-- Your objective --
Retype verbatim the lines of the listing, from the very first through the line with "Definition JS_SAFE_INTEGER_MAX : Z".

*****

(** ** [gitea_runner_contract.py] *)
Module GiteaRunner.
Definition PROCEDURE_NAME : string := "service.gitea.runner.register".
Definition HANDLER_ID : string := PROCEDURE_NAME.
Definition JS_SAFE_INTEGER_MAX : Z := 9007199254740991.
Definition ROUTE_BUDGET_SECONDS : Z := 300.
Definition BACKEND_RESPONSE_MAX_BYTES : Z := 4096.
Definition RUNNER_TARGET_NAME : string := "nmultifibra-ci-untrusted-01".
Definition SCOPE_TO_GITEA_SCOPE : dict :=
[
  "netbox-proxbox" :- "emersonfelipesp/netbox-proxbox";
  "nmulticloud-org" :- "N-MultiCloud";
  "nmulticloud-org-root" :- "N-MultiCloud";
  "proxbox-api" :- "emersonfelipesp/proxbox-api";
  "release-netbox-proxbox-validation" :- "emersonfelipesp/netbox-proxbox";
  "release-netbox-proxbox-build" :- "emersonfelipesp/netbox-proxbox";
  "release-proxbox-api-validation" :- "emersonfelipesp/proxbox-api";
  "release-proxbox-api-build" :- "emersonfelipesp/proxbox-api"].
Definition SCOPES : list string := merge_sort str_le (keys SCOPE_TO_GITEA_SCOPE).
Definition OPERATIONS : list string := ["reconcile"; "register"].
Definition FENCE_UNKNOWN_SHA256 : string := zeros 64.
Definition RESULT_SCHEMA : dict :=
[
  "type" :- "object";
  "additionalProperties" :- false;
  "required" :- VList [:
      "ok"; "procedure"; "target"; "operation"; "scope"; "fence_execution_id";
      "fence_generation"; "registered"; "reconciled"; "token_invalidated";
      "token_reset_required"; "token_sha256"; "reset_state"; "prior_token_id";
      "prior_active_sha256"; "replacement_token_id"; "stage":];
  "properties" :- VDict [
      "ok" :- VDict ["type" :- "boolean"];
      "procedure" :- VDict ["const" :- HANDLER_ID];
      "target" :- VDict ["const" :- RUNNER_TARGET_NAME];
      "operation" :- VDict ["type" :- "string"; "enum" :- VList (VStr <$> OPERATIONS)];
      "scope" :- VDict ["type" :- "string"; "enum" :- VList (VStr <$> SCOPES)];
      "fence_execution_id" :-
        VDict [
          "type" :- VList [:"integer"; "null":];
          "minimum" :- 1;
          "maximum" :- JS_SAFE_INTEGER_MAX];
      "fence_generation" :- VDict ["type" :- "integer"; "minimum" :- 1; "maximum" :- JS_SAFE_INTEGER_MAX];
      "registered" :- VDict ["type" :- VList [:"boolean"; "null":]];
      "reconciled" :- VDict ["type" :- VList [:"boolean"; "null":]];
      "token_invalidated" :- VDict ["type" :- "boolean"];
      "token_reset_required" :- VDict ["type" :- "boolean"];
      "token_sha256" :- VDict ["type" :- VList [:"string"; "null":]; "pattern" :- "^[0-9a-f]{64}$"];
      "reset_state" :- VDict [
          "type" :- "string";
          "enum" :- VList [:
              "not_started"; "rotated"; "already_inactive"; "reconciled_expected_active";
              "reconciled_expected_inactive"; "reconciled_no_active"; "failed";
              "indeterminate":]];
      "prior_token_id" :- VDict [
          "type" :- VList [:"integer"; "null":];
          "minimum" :- 1;
          "maximum" :- JS_SAFE_INTEGER_MAX];
      "prior_active_sha256" :-
        VDict ["type" :- VList [:"string"; "null":]; "pattern" :- "^[0-9a-f]{64}$"];
      "replacement_token_id" :-
        VDict [
          "type" :- VList [:"integer"; "null":];
          "minimum" :- 1;
          "maximum" :- JS_SAFE_INTEGER_MAX];
      "stage" :- VDict [
          "type" :- "string";
          "enum" :- VList [:
              "generate_token"; "register"; "reset"; "reconcile"; "complete";
              "indeterminate":]]];
  "oneOf" :- VList [:
      VDict [
        "properties" :- VDict [
            "ok" :- VDict ["const" :- true];
            "operation" :- VDict ["const" :- "register"];
            "registered" :- VDict ["const" :- true];
            "reconciled" :- VDict ["const" :- VNone];
            "token_invalidated" :- VDict ["const" :- true];
            "token_reset_required" :- VDict ["const" :- false];
            "token_sha256" :- VDict ["type" :- "string"; "pattern" :- "^[0-9a-f]{64}$"];
            "reset_state" :- VDict ["enum" :- VList [:"rotated"; "already_inactive":]];
            "prior_token_id" :- VDict ["type" :- "integer"; "minimum" :- 1];
            "prior_active_sha256" :- VDict ["const" :- VNone];
            "replacement_token_id" :- VDict ["type" :- "integer"; "minimum" :- 1];
            "stage" :- VDict ["const" :- "complete"]]];
      VDict [
        "properties" :- VDict [
            "ok" :- VDict ["const" :- false];
            "operation" :- VDict ["const" :- "register"];
            "registered" :- VDict ["const" :- false];
            "reconciled" :- VDict ["const" :- VNone];
            "token_invalidated" :- VDict ["const" :- false];
            "token_reset_required" :- VDict ["const" :- false];
            "token_sha256" :- VDict ["const" :- VNone];
            "reset_state" :- VDict ["const" :- "not_started"];
            "prior_token_id" :- VDict ["const" :- VNone];
            "prior_active_sha256" :- VDict ["const" :- VNone];
            "replacement_token_id" :- VDict ["const" :- VNone];
            "stage" :- VDict ["const" :- "generate_token"]]];
      VDict [
        "properties" :- VDict [
            "ok" :- VDict ["const" :- false];
            "operation" :- VDict ["const" :- "register"];
            "registered" :- VDict ["type" :- VList [:"boolean"; "null":]];
            "reconciled" :- VDict ["const" :- VNone];
            "token_invalidated" :- VDict ["const" :- true];
            "token_reset_required" :- VDict ["const" :- false];
            "token_sha256" :- VDict ["type" :- "string"; "pattern" :- "^[0-9a-f]{64}$"];
            "reset_state" :- VDict ["enum" :- VList [:"rotated"; "already_inactive":]];
            "prior_token_id" :- VDict ["type" :- "integer"; "minimum" :- 1];
            "prior_active_sha256" :- VDict ["const" :- VNone];
            "replacement_token_id" :- VDict ["type" :- "integer"; "minimum" :- 1];
            "stage" :- VDict ["enum" :- VList [:"register"; "indeterminate":]]]];
      VDict [
        "properties" :- VDict [
            "ok" :- VDict ["const" :- false];
            "operation" :- VDict ["const" :- "register"];
            "registered" :- VDict ["type" :- VList [:"boolean"; "null":]];
            "reconciled" :- VDict ["const" :- VNone];
            "token_invalidated" :- VDict ["const" :- false];
            "token_reset_required" :- VDict ["const" :- true];
            "token_sha256" :- VDict ["type" :- VList [:"string"; "null":]; "pattern" :- "^[0-9a-f]{64}$"];
            "reset_state" :- VDict ["enum" :- VList [:"failed"; "indeterminate":]];
            "prior_token_id" :- VDict ["type" :- VList [:"integer"; "null":]; "minimum" :- 1];
            "prior_active_sha256" :- VDict ["const" :- VNone];
            "replacement_token_id" :-
              VDict ["type" :- VList [:"integer"; "null":]; "minimum" :- 1];
            "stage" :- VDict ["enum" :- VList [:"register"; "reset"; "indeterminate":]]]];
      VDict [
        "properties" :- VDict [
            "ok" :- VDict ["const" :- true];
            "operation" :- VDict ["const" :- "reconcile"];
            "registered" :- VDict ["const" :- VNone];
            "reconciled" :- VDict ["const" :- true];
            "token_invalidated" :- VDict ["const" :- true];
            "token_reset_required" :- VDict ["const" :- false];
            "token_sha256" :- VDict ["type" :- "string"; "pattern" :- "^[0-9a-f]{64}$"];
            "reset_state" :- VDict [
                "enum" :- VList [:
                    "reconciled_expected_active"; "reconciled_expected_inactive";
                    "reconciled_no_active":]];
            "prior_token_id" :- VDict ["type" :- VList [:"integer"; "null":]; "minimum" :- 1];
            "prior_active_sha256" :-
              VDict ["type" :- VList [:"string"; "null":]; "pattern" :- "^[0-9a-f]{64}$"];
            "replacement_token_id" :- VDict ["type" :- "integer"; "minimum" :- 1];
            "stage" :- VDict ["const" :- "complete"]]];
      VDict [
        "properties" :- VDict [
            "ok" :- VDict ["const" :- false];
            "operation" :- VDict ["const" :- "reconcile"];
            "registered" :- VDict ["const" :- VNone];
            "reconciled" :- VDict ["type" :- VList [:"boolean"; "null":]];
            "token_invalidated" :- VDict ["const" :- false];
            "token_reset_required" :- VDict ["const" :- true];
            "token_sha256" :- VDict ["type" :- "string"; "pattern" :- "^[0-9a-f]{64}$"];
            "reset_state" :- VDict ["enum" :- VList [:"failed"; "indeterminate":]];
            "prior_token_id" :- VDict ["type" :- VList [:"integer"; "null":]; "minimum" :- 1];
            "prior_active_sha256" :-
              VDict ["type" :- VList [:"string"; "null":]; "pattern" :- "^[0-9a-f]{64}$"];
            "replacement_token_id" :-
              VDict ["type" :- VList [:"integer"; "null":]; "minimum" :- 1];
            "stage" :- VDict ["enum" :- VList [:"reconcile"; "indeterminate":]]]]:]].
End GiteaRunner.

*****

-- Exercise result --
(** ** [gitea_runner_contract.py] *)
Module GiteaRunner.
Definition PROCEDURE_NAME : string := "service.gitea.runner.register".
Definition HANDLER_ID : string := PROCEDURE_NAME.
Definition JS_SAFE_INTEGER_MAX : Z := 9007199254740991.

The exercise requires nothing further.